Однако с подписанием нового русско-турецкого мирного договора, последовавшим 5 апреля 1712 г., необходимость в формировании корпуса отпала. Более того, налаживание мирных отношений с Османской империей привело к дальнейшему сокращению дорогостоящих легкоконных полков.

Уже в первых числах августа 1712 г. из-за недостатка денег Петр I предписал фельдмаршалу Б.?П. Шереметеву наполовину сократить численность молдавских формирований, оставив при армии только один полк в количестве 250 человек[157 - Доклады и приговоры, состоявшиеся в Правительствующем сенате в царствование Петра Великого (далее – ДПП). Т. 2. Кн. 1. СПб., 1882. С. 393.]. Этим же указом велено было отпустить «в свои домы на Дон» все донские казачьи полки[158 - Там же.].

Тем не менее, вопреки распоряжениям монарха, фельдмаршал удержал при своем корпусе волосскую хоронгвь, мотивируя свои действия военной необходимостью[159 - ППВ. Т. XII. Вып. 2. С. 453. Примечания к док. № 5644.].

Несмотря на веские доводы и многочисленные обращения к Петру I, ему всё же пришлось подчиниться воле царя. В корреспонденции к Петру от 10 октября 1712 г. Б.?П. Шереметев сообщал: «Донские казаки и половина рядовых волохов, французы, гусары <речь идет о венгерской и польской гусарских ротах, нанятых на русскую службу на период военных действий с турками. – В.Ц.>; венгерская пехотная рота, по указу вашего величества отпущены[160 - См.: Цвиркун В.?И. Материалы к биографии… С. 32.], хотя о том прежде сего доносил, чтобы оных задержать, но мне их довольствовать стало нечем, весьма обеднели и обесконели, а заслуженного им жалования не дано, и вновь не дают»[161 - ППВ. Т. XII. Вып. 2. С. 353. Примечания к док. № 5466.].

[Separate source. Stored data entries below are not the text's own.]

(** ** The OID browser *)

Record OIDValue : Type := mkOIDValue { ov_OID : string; ov_Type : string; ov_Value : string }.
Record WalkResult : Type := mkWalkResult { wr_Values : list OIDValue; wr_Complete : bool; wr_Stopped : string }.

Definition DefaultWalkObjects : Z := 1000.
Definition MaxWalkObjects : Z := 500000.
Definition ClampWalkLimit (n : Z) : Z := if n <=? 0 then DefaultWalkObjects else if MaxWalkObjects <? n then MaxWalkObjects else n.

Definition mib2 : string := ".1.3.6.1.2.1".
(** The vault gives the kind of a credential and its secret; the walker what
    it found, with an error or without. Either may be missing. *)
Definition WalkOIDs {Kind Secret : Type} (Vault : option ((string -> Kind + Err) * (string -> Secret + Err)))
    (Walker : option (string -> Z -> Kind -> Secret -> string -> Z -> WalkResult * option Err)) (id root : string) (limit : Z) (t : DB)
    : (WalkResult + Err) * DB :=
  match Vault, Walker with
  | Some (VaultGet, Decrypt), Some Walk =>
      let root := orDefault root mib2 in
      let asked :=
        d ←e Get id t; kind ←e VaultGet (CredentialID d); secret ←e Decrypt (CredentialID d);
        let port := match Attrs d !! "snmp_port" with Some (ANum v) => if 0 <? v then v else 161 | _ => 161 end in
        let '(res, err) := Walk (MgmtIP d) port kind secret root limit in
        match err with Some e => if bool_decide (wr_Values res = []) then inr e else inl res | None => inl res end in
      match asked with
      | inr e => (inr e, t)
      | inl res =>
          (inl res, write (mkEvent "device.oid_walk" id ∅ (<["root" := AText root]> (<["returned" := ANum (len (wr_Values res))]>
            (<["complete" := AText (if wr_Complete res then "true" else "false")]> {["stopped" := AText (wr_Stopped res)]})))) t)
      end
  | _, _ => (inr (New KindTransient "OID browsing is not configured"), t)
  end.
End service.
Lemma Resolve_honest seen id m r : honest seen r -> let '(a, r') := Resolve VaultGet VaultSecret id m r in
  honest (seen ++ [(id, m)]) r' /\ ttlOf r' = ttlOf r /\
  forall c, a = inl c -> gave id m c \/ exists m', (id, m') ∈ seen /\ gave id m' c /\ time_Sub (m_look m) (m_keep m') < ttlOf r.
Proof.
  intros Hh. unfold Resolve. fold (ttlOf r). cbn [TTL cache].
  assert (honest (seen ++ [(id, m)]) (mkResolver (ttlOf r) (cache r))) as Hkept.
  { intros id' c Hc. destruct (Hh id' c Hc) as (m' & Hm & ?). exists m'. split; [|done]. apply elem_of_app. by left. }
  assert (ttlOf (mkResolver (ttlOf r) (cache r)) = ttlOf r) as Ht by (unfold ttlOf; cbn; destruct (TTL r =? 0) eqn:E; [done|by rewrite E]).
  assert (forall a r', (match VaultGet (m_get m) id with
      | inl kind => match VaultSecret (m_secret m) id with
          | inl s => (inl (toWire kind s), mkResolver (ttlOf r) (<[id := mkCached (toWire kind s) (m_keep m)]> (cache r)))
          | inr e => (inr e, mkResolver (ttlOf r) (cache r)) end
      | inr e => (inr e, mkResolver (ttlOf r) (cache r)) end) = (a, r') ->
    honest (seen ++ [(id, m)]) r' /\ ttlOf r' = ttlOf r /\ forall c, a = inl c -> gave id m c) as Hfetch.
  { intros a r'. destruct (VaultGet _ _) as [kind|e] eqn:Eg; [|intros [= <- <-]; by split_and!].
    destruct (VaultSecret _ _) as [s|e] eqn:Es; [|intros [= <- <-]; by split_and!]. intros [= <- <-].
    assert (gave id m (toWire kind s)) as Hg by (by exists kind, s). split_and!; [|exact Ht|by intros c [= <-]].
    intros id' c. cbn [cache]. destruct (decide (id' = id)) as [->|Hn]; [|rewrite lookup_insert_ne by done; apply Hkept].
    rewrite lookup_insert_eq. intros [= <-]. exists m. split; [apply elem_of_app; right; by left|]. by split. }
  destruct (cache r !! id) as [c0|] eqn:Ec.
  - destruct (_ <? _) eqn:Ew.
    + split_and!; [done|done|]. intros c [= <-]. right. destruct (Hh id c0 Ec) as (m' & Hm & Hg & Ha). exists m'. rewrite <- Ha. split_and!; [done|done|lia].
    + destruct (match VaultGet (m_get m) id with inl _ => _ | inr _ => _ end) as [a r'] eqn:E. destruct (Hfetch a r' eq_refl) as (? & ? & Hc).
      split_and!; [done|done|]. intros c E'. left. by apply Hc.
  - destruct (match VaultGet (m_get m) id with inl _ => _ | inr _ => _ end) as [a r'] eqn:E. destruct (Hfetch a r' eq_refl) as (? & ? & Hc).
    split_and!; [done|done|]. intros c E'. left. by apply Hc.
Qed.

(** A credential a poll is given is what the vault held for it: when it was
    asked for, or when an earlier call asked, and that was kept for less than
    the time a credential is kept. *)
Theorem resolver_fresh ttl calls k c :
  (resolveAll calls (mkResolver ttl ∅)).1 !! k = Some (inl c) ->
  exists id m, calls !! k = Some (id, m) /\ (gave id m c \/
    exists j m', (j < k)%nat /\ calls !! j = Some (id, m') /\ gave id m' c /\ time_Sub (m_look m) (m_keep m') < if ttl =? 0 then Minute else ttl).
Proof.
  change (if ttl =? 0 then Minute else ttl) with (ttlOf (mkResolver ttl ∅)).
  assert (forall calls seen r k, honest seen r -> (resolveAll calls r).1 !! k = Some (inl c) ->
    exists id m, calls !! k = Some (id, m) /\ (gave id m c \/ exists m', (id, m') ∈ seen ++ take k calls /\ gave id m' c /\
      time_Sub (m_look m) (m_keep m') < ttlOf r)) as Hall.
  { clear calls k. intros calls. induction calls as [|[id m] calls IH]; intros seen r k Hh; [done|]. cbn [resolveAll].
    pose proof (Resolve_honest seen id m r Hh) as H. destruct (Resolve _ _ id m r) as [a r']. destruct H as (Hh' & Ht & Ha).
    specialize (IH (seen ++ [(id, m)]) r'). destruct (resolveAll calls r') as [rest r'']. cbn [fst] in *. destruct k as [|k]; cbn.
    - intros [= ->]. exists id, m. split; [done|]. destruct (Ha c eq_refl) as [Hg|(m' & Hm & ?)]; [by left|]. right. exists m'. by rewrite app_nil_r.
    - intros Hk. destruct (IH k Hh' Hk) as (id' & m' & Hc & Hg). exists id', m'. split; [done|]. rewrite Ht, <- app_assoc in Hg. exact Hg. }
  intros Hk. destruct (Hall calls [] (mkResolver ttl ∅) k) as (id & m & Hc & Hg); [by intros id c'; cbn [cache]; rewrite lookup_empty|done|].
  exists id, m. split; [done|]. destruct Hg as [?|(m' & Hm & ?)]; [by left|]. right. apply list_elem_of_lookup_1 in Hm as [j Hj].
  cbn in Hj. apply lookup_take_Some in Hj as [Hj Hlt]. by exists j, m'.
Qed.
End resolver.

К октябрю того же года в числе молдавских формирований осталось только 176 человек. Однако и они, как свидетельствует рапорт Б.?П. Шереметева на имя царя, «в скором времени также были отпущены в свое отечество»[162 - Письма к государю императору Петру Великому от генерал-фельдмаршала графа Б.?П. Шереметева. Т. III. М., 1779. С. 175.].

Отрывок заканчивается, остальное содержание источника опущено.